A propósito, en días pasados un grupo de dirigentes de organizaciones afrodescendientes de Cartagena se quejaba porque desde que el Gobierno Nacional nombró a una mujer negra al frente de la cartera de cultura, los arribistas de siempre, viejos practicantes del racismo y la exclusión, no han perdido oportunidad para inventarse proyectos, con la etnia negra de por medio, clara muestra del arribismo y de la falta de personalidad que caracteriza a las sociedades latinoamericanas.
“Ahora todo mundo quiere ser negro”, me decían los líderes afrodescendientes, quienes también reconocen haber sido víctimas de politiqueros (que no políticos) que, en épocas electorales, toman la cultura como plataforma de promesas que nunca se cumplen; y de gestiones politiqueras que llenan los despachos culturales de funcionarios que únicamente representan el pago de favores entre electores y caciques de la politiquería.
Con todo, debe reconocerse que integrar ciudades como Cartagena, aunque sea un asunto extremadamente complejo, no deja de ser un reto interesante que exige humildes propuestas en espera de grandiosos resultados. Y esas propuestas tendrían que salir desde todos los sectores que se sientan realmente comprometidos con un cambio que se sostenga durante todas las posteridades.

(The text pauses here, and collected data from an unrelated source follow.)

Variable fileMode : FileMode.
Variable job_paths : list FilePath.
Variable job_files : list FileInfo.

Abbreviation check_from := (check_from fileMode job_paths job_files).
Abbreviation check := (check fileMode job_paths job_files).
Abbreviation body := (body fileMode job_files).
Abbreviation passes := (passes_validation fileMode job_files).

Lemma check_from_unfold i :
  check_from i =
  match job_paths !! i with
  | None => mkChecked EmptyString []
  | Some p =>
      match body i p with
      | Break e => mkChecked e [i]
      | Continue i' =>
          mkChecked (error (check_from (S i'))) (i :: visited (check_from (S i')))
      end
  end.
Proof.
  funelim (check_from i);
    repeat match goal with
           | E : job_paths !! _ = _ |- _ => rewrite E
           | E : body _ _ = _ |- _ => rewrite E
           end; done.
Qed.

Lemma body_Continue i p i' :
  body i p = Continue i' → i' = i ∨ (i' = S i ∧ file_info_for job_files i p = None).
Proof.
  unfold FileDialog.body. intros Hb.
  destruct (file_info_for job_files i p) as [file|];
    repeat match type of Hb with
           | (if ?c then _ else _) = _ => destruct c
           end;
    inversion Hb; auto.
Qed.

Lemma body_Break_nonempty i p e : body i p = Break e → QStr.isEmpty e = false.
Proof.
  unfold FileDialog.body. intros Hb.
  destruct (file_info_for job_files i p) as [file|];
    repeat match type of Hb with
           | (if ?c then _ else _) = _ => destruct c
           end;
    inversion Hb; done.
Qed.

(** The body breaks exactly on the paths that do not pass. *)
Lemma body_Break_iff i p :
  (∃ e, body i p = Break e) ↔ passes i p = false.
Proof.
  unfold FileDialog.body, passes_validation.
  destruct (file_info_for job_files i p) as [file|].
  - destruct (decide (fileMode = Directory)) as [Hd|Hd].
    + destruct (isDir file); simpl; split; try done; eauto.
      intros [msg Hmsg]. done.
    + destruct (isDir file), (isShortcut file); simpl; split; try done; eauto.
      intros [msg Hmsg]. done.
  - destruct (decide (fileMode ≠ AnyFile)) as [Hne|Heq].
    + rewrite bool_decide_eq_false. split; eauto.
    + apply dec_stable in Heq. rewrite bool_decide_eq_false.
      split; [intros [msg Hmsg]; done | done].
Qed.

Lemma visited_bounds n : ∀ i k,
  length job_paths - i ≤ n →
  k ∈ visited (check_from i) → i ≤ k < length job_paths.
Proof.
  induction n as [n IH] using lt_wf_ind. intros i k Hn.
  rewrite check_from_unfold.
  destruct (job_paths !! i) as [p|] eqn:Hp; simpl; [|by intros ?%elem_of_nil].
  apply lookup_lt_Some in Hp.
  destruct (body i p) as [e|i'] eqn:Hb; simpl.
  - intros ->%list_elem_of_singleton. lia.
  - intros [->|Hk]%elem_of_cons; [lia|].
    assert (i ≤ i') by (apply body_Continue in Hb; lia).
    apply (IH (length job_paths - S i')) in Hk; lia.
Qed.

Lemma visited_ge i k : k ∈ visited (check_from i) → i ≤ k.
Proof. intros Hk. by apply (visited_bounds _ i k (Nat.le_refl _)) in Hk as [? _]. Qed.

(** The loop leaves [error] empty exactly when every path it runs the
    body at passes. *)
Lemma check_from_ok_iff n : ∀ i,
  length job_paths - i ≤ n →
  QStr.isEmpty (error (check_from i)) = true ↔
  ∀ k p, k ∈ visited (check_from i) → job_paths !! k = Some p → passes k p = true.
Proof.
  induction n as [n IH] using lt_wf_ind. intros i Hn.
  rewrite check_from_unfold.
  destruct (job_paths !! i) as [p|] eqn:Hp; simpl.
  2:{ split; [|done]. by intros _ k q ?%elem_of_nil. }
  pose proof (lookup_lt_Some _ _ _ Hp) as Hlt.
  destruct (body i p) as [e|i'] eqn:Hb; simpl.
  - rewrite (body_Break_nonempty _ _ _ Hb). split; [done|].
    intros Hall. specialize (Hall i p).
    rewrite list_elem_of_singleton in Hall. specialize (Hall eq_refl Hp).
    assert (passes i p = false) by (apply body_Break_iff; eauto). congruence.
  - assert (i ≤ i') by (apply body_Continue in Hb; lia).
    rewrite (IH (length job_paths - S i')) by lia.
    split.
    + intros Hall k q [->|Hk]%elem_of_cons Hq; [|by eapply Hall].
      assert (q = p) as -> by congruence.
      destruct (passes i p) eqn:Hpass; [done|].
      apply body_Break_iff in Hpass as [e He]. congruence.
    + intros Hall k q Hk. apply Hall. by right.
Qed.

Lemma check_ok_iff :
  QStr.isEmpty (error check) = true ↔
  ∀ k p, k ∈ visited check → job_paths !! k = Some p → passes k p = true.
Proof. apply (check_from_ok_iff (length job_paths - 0)). lia. Qed.

(** If every path passes, the loop leaves [error] empty. *)
Lemma check_ok_if_all_pass :
  (∀ k p, job_paths !! k = Some p → passes k p = true) →
  QStr.isEmpty (error check) = true.
Proof. intros Hall. apply check_ok_iff. eauto. Qed.

Lemma skipped_not_visited n : ∀ i k p,
  length job_paths - i ≤ n →
  job_paths !! k = Some p →
  body k p = Continue (S k) →
  k ∈ visited (check_from i) →
  S k ∉ visited (check_from i).
Proof.
  induction n as [n IH] using lt_wf_ind. intros i k p Hn Hp Hb.
  rewrite check_from_unfold.
  destruct (job_paths !! i) as [q|] eqn:Hq; simpl; [|by intros ?%elem_of_nil].
  pose proof (lookup_lt_Some _ _ _ Hq) as Hlt.
  destruct (body i q) as [e|i'] eqn:Hbi; simpl.
  - intros ->%list_elem_of_singleton. congruence.
  - assert (i ≤ i') by (apply body_Continue in Hbi; lia).
    intros [->|Hk]%elem_of_cons.
    + assert (q = p) as -> by congruence.
      assert (i' = S i) as -> by congruence.
      intros [?|Hin]%elem_of_cons; [lia|].
      apply visited_ge in Hin. lia.
    + pose proof (visited_ge _ _ Hk).
      intros [?|Hin]%elem_of_cons; [lia|].
      by apply (IH (length job_paths - S i') ltac:(lia) (S i') k p ltac:(lia)) in Hin.
Qed.

(** C7, amended. When the body runs at index [i], the path there has no matching
    file info and the file mode is [AnyFile], the body ends with [i]
    already incremented, the loop increments it again and goes on from
    [i + 2]; the body never runs at [i + 1], so that path is not
    checked. *)
Theorem missing_file_info_skips_next_path i p :
  fileMode = AnyFile →
  job_paths !! i = Some p →
  file_info_for job_files i p = None →
  body i p = Continue (S i) ∧
  visited (check_from i) = i :: visited (check_from (S (S i))) ∧
  (i ∈ visited check → S i ∉ visited check).
Proof.
  intros Hmode Hp Hnone.
  assert (Hb : body i p = Continue (S i)).
  { unfold FileDialog.body. rewrite Hnone.
    destruct (decide (fileMode ≠ AnyFile)); [done|done]. }
  split; [done|]. split.
  - rewrite (check_from_unfold i), Hp, Hb. done.
  - apply (skipped_not_visited (length job_paths - 0) 0 i p); [lia|done|done].
Qed.

End ValidationFacts.

(** ** The dialog *)

Section DialogFacts.

Import FileDialog.

Context `{Toolkit}.

(** *** What a call leaves untouched *)

Lemma foldl_appendFullPath_frame (names : list QString) (d : Dialog) :
  ui (foldl appendFullPath d names) = ui d ∧
  fileMode_ (foldl appendFullPath d names) = fileMode_ d ∧
  effects (foldl appendFullPath d names) = effects d.
Proof.
  revert d. induction names as [|name names IH]; intros d; [done|].
  simpl. destruct (IH (appendFullPath d name)) as (-> & -> & ->). done.
Qed.

(** [accept()] either returns after the message box, or starts the job
    from a state in which the Ok button is disabled. *)
Lemma accept_cases (d : Dialog) :
  (QStr.isEmpty (fileName (ui d)) = true ∧ fileMode_ d ≠ Directory ∧
   accept d = perform (QMessageBox_critical "Error" "Please select a file")
                      (set_selectedFiles_ [] d))
  ∨ (∃ d', okEnabled (ui d') = false ∧
           folderView (ui d') = folderView (ui d) ∧
           fileMode_ d' = fileMode_ d ∧
           accept d = perform (FileInfoJob_runAsync (selectedFiles_ d')) d').
Proof.
  unfold accept. simpl.
  destruct (QStr.isEmpty (fileName (ui d))) eqn:Hempty.
  - destruct (decide (fileMode_ d = Directory)) as [Hdir|Hdir].
    + right. eexists. split; [|split; [|split; [|reflexivity]]]; done.
    + left. done.
  - right. eexists. split; [|split; [|split; [|reflexivity]]]; simpl;
      try done;
      match goal with
      | |- context [foldl appendFullPath ?d0 ?names] =>
          destruct (foldl_appendFullPath_frame names d0) as (Hui & Hmode & _)
      end.
    + by rewrite Hui.
    + by rewrite Hmode.
Qed.

Lemma accept_frame (d : Dialog) :
  folderView (ui (accept d)) = folderView (ui d) ∧
  fileMode_ (accept d) = fileMode_ d.
Proof.
  destruct (accept_cases d) as [(_ & _ & ->)|(d' & _ & Hview & Hmode & ->)]; done.
Qed.

Lemma doAccept_frame (d : Dialog) :
  ui (doAccept d) = ui d ∧ fileMode_ (doAccept d) = fileMode_ d ∧
  selectedFiles_ (doAccept d) = selectedFiles_ d.
Proof.
  destruct d as [u vm fm am dp sel filt suf pats log].
  unfold doAccept. cbn.
  destruct sel as [|url [|url' urls]]; done.
Qed.

Lemma onFileInfoJobFinished_frame (job : FinishedJob) (d : Dialog) :
  folderView (ui (onFileInfoJobFinished job d)) = folderView (ui d) ∧
  fileMode_ (onFileInfoJobFinished job d) = fileMode_ d.
Proof.
  unfold onFileInfoJobFinished.
  destruct (isCancelled job); [done|].
  destruct (QStr.isEmpty _); [|done].
  destruct (doAccept_frame d) as (Hui & Hmode & _).
  change (folderView (ui (doAccept d)) = folderView (ui d)
          ∧ fileMode_ (doAccept d) = fileMode_ d).
  by rewrite Hui, Hmode.
Qed.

Sectores como las facultades de Comunicación Social, desde la creación de una cátedra de periodismo cultural, podrían formar periodistas que aprendan a casarse con lo popular, sin desdeñar el resto de manifestaciones culturales, pues lo contrario impediría un verdadero encuentro entre ciudadanos de uno y otro grupo.
Sería bueno que más gestores culturales le apunten a los programas de formación de público, con el ánimo de que los eventos culturales que se organicen para los estratos altos también se puedan presentar ante los estratos bajos, como una estrategia pedagógica y de animación de los talentos potenciales.

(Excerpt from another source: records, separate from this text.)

(** ** V2 *)

(** X23. V2's immediate save predicts the store.  For a view that holds the
    store's array and an edited row that agrees with the record the store
    holds under its non-empty identifier on instrument attributes and status
    (whatever side and quantity either has), [onCellValueChanged] replaces
    every record of that identifier by the edited row with the time of the
    edit and leaves every other record as it was; the update command it
    issues carries the row's side and quantity and succeeds on the store,
    whenever it runs, and the array the store then broadcasts is the list the
    handler left in the view up to the time of the last update of that
    record, which is the store's own, later, reading of the clock. *)
Theorem cell_edit_broadcast_is_optimistic_update
    (mockInstruments : list BondInstrument.t) (s : MockAxeService.t) (st : View.t)
    (event : CellValueChangedEvent.t) (axe held : Axe.t) (fresh now now' : string) :
  wellFormed mockInstruments s →
  View.axes st = JsMap.values (MockAxeService.axes s) →
  CellValueChangedEvent.data event = Some axe →
  JsMap.get (Axe.id axe) (MockAxeService.axes s) = Some held →
  Axe.id axe ≠ "" →
  Axe.isin axe = Axe.isin held → Axe.description axe = Axe.description held →
  Axe.maturity axe = Axe.maturity held → Axe.issuer axe = Axe.issuer held →
  Axe.status axe = Axe.status held →
  let e := V2.onCellValueChanged now event in
  Forall2
    (λ before after,
       if bool_decide (Axe.id before = Axe.id axe)
       then sameButLastUpdate axe after ∧ Axe.lastUpdate after = now
       else after = before)
    (View.axes st) (View.axes (update e st)) ∧
  (∃ p, issued e = [p] ∧
     command p = CreateOrUpdateAxe {|
       CreateOrUpdateAxeRequest.id := Some (Axe.id axe);
       CreateOrUpdateAxeRequest.isin := Axe.isin axe;
       CreateOrUpdateAxeRequest.side := Axe.side axe;
       CreateOrUpdateAxeRequest.quantity := Axe.quantity axe |}) ∧
  predicts mockInstruments fresh now' s st e (Axe.id axe) now.
Proof.
  intros (Hnd & Hrec & Hls) Hst Hdata Hget Hne Hisin Hdesc Hmat Hiss Hstatus e.
  assert (Hkeyed : Forall (λ e, Axe.id e.2 = e.1) (MockAxeService.axes s)).
  { eapply Forall_impl; [done|]. by intros e' [? _]. }
  pose proof (JsMap_get_Some_elem _ _ _ Hget) as Hin.
  apply (proj1 (Forall_forall _ _) Hrec) in Hin as [Hid (i & Hi & Hi1 & Hi2 & Hi3 & Hi4)].
  simpl in Hid, Hi, Hi1, Hi2, Hi3, Hi4.
  subst e. unfold V2.onCellValueChanged. rewrite Hdata. split_and!.
  - cbn [update View.setAxes View.axes]. apply mapById_Forall2. intros a _.
    by case_bool_decide.
  - eexists. split; reflexivity.
  - eapply (predicts_intro _ _ _ _ _ _ _ _ _
              (λ _, withStatusAt axe (Axe.status axe) now')
              (λ _, withStatusAt axe (Axe.status axe) now));
      [reflexivity| |reflexivity|done].
    cbn [command useBondAxes.run].
    unfold MockAxeService.bind. rewrite <- Hisin in Hi.
    rewrite (createOrUpdateAxe_found mockInstruments fresh now'
               {| CreateOrUpdateAxeRequest.id := Some (Axe.id axe);
                  CreateOrUpdateAxeRequest.isin := Axe.isin axe;
                  CreateOrUpdateAxeRequest.side := Axe.side axe;
                  CreateOrUpdateAxeRequest.quantity := Axe.quantity axe |} s i Hi). simpl.
    split; [done|]. rewrite Hst.
    rewrite <- (values_set_present _ _ (λ _, withStatusAt axe (Axe.status axe) now') held
                  Hnd Hkeyed Hget).
    f_equal. f_equal. unfold upserted, withStatusAt. simpl.
    rewrite bool_decide_false by done. simpl.
    unfold JsMap.has. rewrite Hget. simpl.
    by rewrite Hi1, Hi2, Hi3, Hi4, Hisin, Hdesc, Hmat, Hiss, Hstatus.
Qed.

En esta parte valdría la pena citar las palabras del investigador y docente cartagenero Ricardo Chica Gelis, quien sostiene que “...en principio se estableció un debate teórico donde se distinguió la alta cultura, de la cultura baja. Pero, con el tiempo, el debate se reorientó y hoy se admite que lo que ocurre es un intercambio de prácticas culturales, que no necesariamente es armónico, sino lleno de tensiones. De ahí se explican las mezclas, las hibridaciones, las fusiones en casi todas las expresiones de la cultura. Terminamos encontrando que tal frontera es relativa, porque es precisamente en los carnavales y en los grandes conciertos al aire libre —pongamos por caso—, cuando se presentan intercambios entre todos los miembros de un conglomerado, sin prevenciones y sin que les importen las etnias y los espacios en donde viven ”.
Lo anterior sugiere que los eventos culturales al aire libre son, indiscutiblemente, buenas estrategias para suscitar verdadera cultura ciudadana; y es eso lo que vienen haciendo los gobiernos de ciudades como Bogotá, Medellín y Cali, entre otras, con sus conciertos al parque y sus encuentros masivos en espacios aparentemente vedados para ciertos ciudadanos.
Por último, creo que, en cuanto a gestiones y eventos culturales, los cartageneros deberíamos apropiarnos totalmente de nuestra ciudad. Son muchos los eventos que aquí han nacido y muerto al poco tiempo, por no saber sostener nuestras propias iniciativas.
Actualmente, son varios los eventos que se planean desde el interior del país para tomar la ciudad como escenario, pero excluyendo a los cartageneros. Esos mismos eventos, para salir del paso, llevan a sus personajes a los barrios pobres, sin una previa formación de público, insultando con eso la dignidad que todo ser humano merece que se le respete.
Lastimosamente, los mismos periodistas y medios cartageneros nos hemos prestado para ese tipo de “cultura espectáculo” en la que a final de cuentas solo salen ganando los farsantes de siempre.
Nuestra tarea, entonces, consiste en armarnos de las estrategias incluyentes que comedidamente mencioné y de todas las propuestas que, en tal sentido, nazcan en el futuro. Crear unidos nuestras propias fortalezas en pos de nuestra gente, he ahí la gran misión.